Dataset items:
(** X10.  Only the owner changes anything that exists: when a request
    changes a stored project, it comes from a session of the project's
    buyer; when it changes a proposal, from a session of the buyer of the
    proposal's project; when it changes a payment, from a session of the
    payment's buyer. *)
Theorem changes_are_authorized w r :
  reachable w ->
  let s := storage w in
  let s' := storage (snd (serve r w)) in
  (forall id j j',
      MemStorage.getProject id s = Some j ->
      MemStorage.getProject id s' = Some j' -> j' <> j ->
      from_buyer r (Project.buyerId j))
  /\ (forall id p p',
        MemStorage.getProposal id s = Some p ->
        MemStorage.getProposal id s' = Some p' -> p' <> p ->
        exists j, MemStorage.getProject (Proposal.projectId p) s = Some j
                  /\ from_buyer r (Project.buyerId j))
  /\ (forall id y y',
        JsMap.get id (MemStorage.payments s) = Some y ->
        JsMap.get id (MemStorage.payments s') = Some y' -> y' <> y ->
        from_buyer r (Payment.buyerId y)).
Proof.
  intros Rw s s'. subst s s'. pose proof (reachable_wf Rw) as W. clear Rw.
  destruct (creates r) eqn:C.
  { destruct (creates_keep (serve_effect r w W) W C) as (KJ & KP & KY).
    split; [|split].
    - intros id j j' G G' N. rewrite (KJ _ _ G) in G'. congruence.
    - intros id p p' G G' N. rewrite (KP _ _ G) in G'. congruence.
    - intros id y y' G G' N. rewrite (KY _ _ G) in G'. congruence. }
  unfold MemStorage.getProject, MemStorage.getProposal.
  destruct r as
    [now insertUser | now session form | session projectId status
    | transport now session projectId form | session proposalId status
    | gateway now session proposalId | transport session paymentIntentId];
    try discriminate C; unfold serve.
  - destruct (patch_project_cases session projectId status w W)
      as [E|(st & project & -> & G & US & R & E)]; rewrite E.
    { split; [|split]; intros; congruence. }
    simpl. split; [|split]; try (intros; congruence).
    intros id j j' Gj Gj' N. unfold JsMap.adjust in Gj'.
    rewrite JsMapFacts.get_mapv, Gj in Gj'. simpl in Gj'.
    destruct (Z.eqb_spec id projectId) as [->|]; [|congruence].
    unfold MemStorage.getProject in G.
    assert (j = project) by congruence. subst j.
    exists session. auto.
  - destruct (patch_proposal_cases session proposalId status w W)
      as [E|(st & proposal & project & -> & GP & GJ & US & R & E)];
      rewrite E.
    { split; [|split]; intros; congruence. }
    unfold MemStorage.getProposal, MemStorage.getProject in GP, GJ.
    assert (F : from_buyer (PatchProposalStatus session proposalId (Some st))
                           (Project.buyerId project))
      by (exists session; auto).
    destruct (ProposalStatus.eqb st ProposalStatus.accepted); simpl.
    + split; [|split]; try (intros; congruence).
      * intros id j j' Gj Gj' N. unfold JsMap.adjust in Gj'.
        rewrite JsMapFacts.get_mapv, Gj in Gj'. simpl in Gj'.
        destruct (Z.eqb_spec id (Proposal.projectId proposal)) as [->|];
          [|congruence].
        assert (j = project) by congruence. subst j. exact F.
      * intros id p p' Gp Gp' N.
        rewrite JsMapFacts.get_mapv, Gp in Gp'. simpl in Gp'.
        unfold after_accept in Gp'.
        destruct (Z.eqb_spec id proposalId) as [->|].
        { assert (p = proposal) by congruence. subst p. eauto. }
        destruct (Z.eqb_spec (Proposal.projectId p)
                             (Proposal.projectId proposal)) as [e|];
          simpl in Gp'; [|congruence].
        rewrite e. eauto.
    + split; [|split]; try (intros; congruence).
      intros id p p' Gp Gp' N. unfold JsMap.adjust in Gp'.
      rewrite JsMapFacts.get_mapv, Gp in Gp'. simpl in Gp'.
      destruct (Z.eqb_spec id proposalId) as [->|]; [|congruence].
      assert (p = proposal) by congruence. subst p. eauto.
  - destruct (confirm_payment_cases transport session paymentIntentId w W)
      as [E|(payment & I & US & R & E)]; rewrite E.
    { split; [|split]; intros; congruence. }
    simpl. split; [|split]; try (intros; congruence).
    intros id y y' Gy Gy' N. unfold JsMap.adjust in Gy'.
    rewrite JsMapFacts.get_mapv, Gy in Gy'. simpl in Gy'.
    destruct (Z.eqb_spec id (Payment.id payment)) as [->|]; [|congruence].
    assert (y = payment).
    { eapply wf_map_values_inj; [exact (wf_payments W)| | |].
      - apply JsMapFacts.In_values. eexists.
        apply JsMapFacts.get_In. exact Gy.
      - exact I.
      - eapply wf_map_get_id; [exact (wf_payments W)|exact Gy]. }
    subst y. exists session. auto.
Qed.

What to work on: Type out all of the records again, exactly.

Answer for this exercise:
(** X10.  Only the owner changes anything that exists: when a request
    changes a stored project, it comes from a session of the project's
    buyer; when it changes a proposal, from a session of the buyer of the
    proposal's project; when it changes a payment, from a session of the
    payment's buyer. *)
Theorem changes_are_authorized w r :
  reachable w ->
  let s := storage w in
  let s' := storage (snd (serve r w)) in
  (forall id j j',
      MemStorage.getProject id s = Some j ->
      MemStorage.getProject id s' = Some j' -> j' <> j ->
      from_buyer r (Project.buyerId j))
  /\ (forall id p p',
        MemStorage.getProposal id s = Some p ->
        MemStorage.getProposal id s' = Some p' -> p' <> p ->
        exists j, MemStorage.getProject (Proposal.projectId p) s = Some j
                  /\ from_buyer r (Project.buyerId j))
  /\ (forall id y y',
        JsMap.get id (MemStorage.payments s) = Some y ->
        JsMap.get id (MemStorage.payments s') = Some y' -> y' <> y ->
        from_buyer r (Payment.buyerId y)).
Proof.
  intros Rw s s'. subst s s'. pose proof (reachable_wf Rw) as W. clear Rw.
  destruct (creates r) eqn:C.
  { destruct (creates_keep (serve_effect r w W) W C) as (KJ & KP & KY).
    split; [|split].
    - intros id j j' G G' N. rewrite (KJ _ _ G) in G'. congruence.
    - intros id p p' G G' N. rewrite (KP _ _ G) in G'. congruence.
    - intros id y y' G G' N. rewrite (KY _ _ G) in G'. congruence. }
  unfold MemStorage.getProject, MemStorage.getProposal.
  destruct r as
    [now insertUser | now session form | session projectId status
    | transport now session projectId form | session proposalId status
    | gateway now session proposalId | transport session paymentIntentId];
    try discriminate C; unfold serve.
  - destruct (patch_project_cases session projectId status w W)
      as [E|(st & project & -> & G & US & R & E)]; rewrite E.
    { split; [|split]; intros; congruence. }
    simpl. split; [|split]; try (intros; congruence).
    intros id j j' Gj Gj' N. unfold JsMap.adjust in Gj'.
    rewrite JsMapFacts.get_mapv, Gj in Gj'. simpl in Gj'.
    destruct (Z.eqb_spec id projectId) as [->|]; [|congruence].
    unfold MemStorage.getProject in G.
    assert (j = project) by congruence. subst j.
    exists session. auto.
  - destruct (patch_proposal_cases session proposalId status w W)
      as [E|(st & proposal & project & -> & GP & GJ & US & R & E)];
      rewrite E.
    { split; [|split]; intros; congruence. }
    unfold MemStorage.getProposal, MemStorage.getProject in GP, GJ.
    assert (F : from_buyer (PatchProposalStatus session proposalId (Some st))
                           (Project.buyerId project))
      by (exists session; auto).
    destruct (ProposalStatus.eqb st ProposalStatus.accepted); simpl.
    + split; [|split]; try (intros; congruence).
      * intros id j j' Gj Gj' N. unfold JsMap.adjust in Gj'.
        rewrite JsMapFacts.get_mapv, Gj in Gj'. simpl in Gj'.
        destruct (Z.eqb_spec id (Proposal.projectId proposal)) as [->|];
          [|congruence].
        assert (j = project) by congruence. subst j. exact F.
      * intros id p p' Gp Gp' N.
        rewrite JsMapFacts.get_mapv, Gp in Gp'. simpl in Gp'.
        unfold after_accept in Gp'.
        destruct (Z.eqb_spec id proposalId) as [->|].
        { assert (p = proposal) by congruence. subst p. eauto. }
        destruct (Z.eqb_spec (Proposal.projectId p)
                             (Proposal.projectId proposal)) as [e|];
          simpl in Gp'; [|congruence].
        rewrite e. eauto.
    + split; [|split]; try (intros; congruence).
      intros id p p' Gp Gp' N. unfold JsMap.adjust in Gp'.
      rewrite JsMapFacts.get_mapv, Gp in Gp'. simpl in Gp'.
      destruct (Z.eqb_spec id proposalId) as [->|]; [|congruence].
      assert (p = proposal) by congruence. subst p. eauto.
  - destruct (confirm_payment_cases transport session paymentIntentId w W)
      as [E|(payment & I & US & R & E)]; rewrite E.
    { split; [|split]; intros; congruence. }
    simpl. split; [|split]; try (intros; congruence).
    intros id y y' Gy Gy' N. unfold JsMap.adjust in Gy'.
    rewrite JsMapFacts.get_mapv, Gy in Gy'. simpl in Gy'.
    destruct (Z.eqb_spec id (Payment.id payment)) as [->|]; [|congruence].
    assert (y = payment).
    { eapply wf_map_values_inj; [exact (wf_payments W)| | |].
      - apply JsMapFacts.In_values. eexists.
        apply JsMapFacts.get_In. exact Gy.
      - exact I.
      - eapply wf_map_get_id; [exact (wf_payments W)|exact Gy]. }
    subst y. exists session. auto.
Qed.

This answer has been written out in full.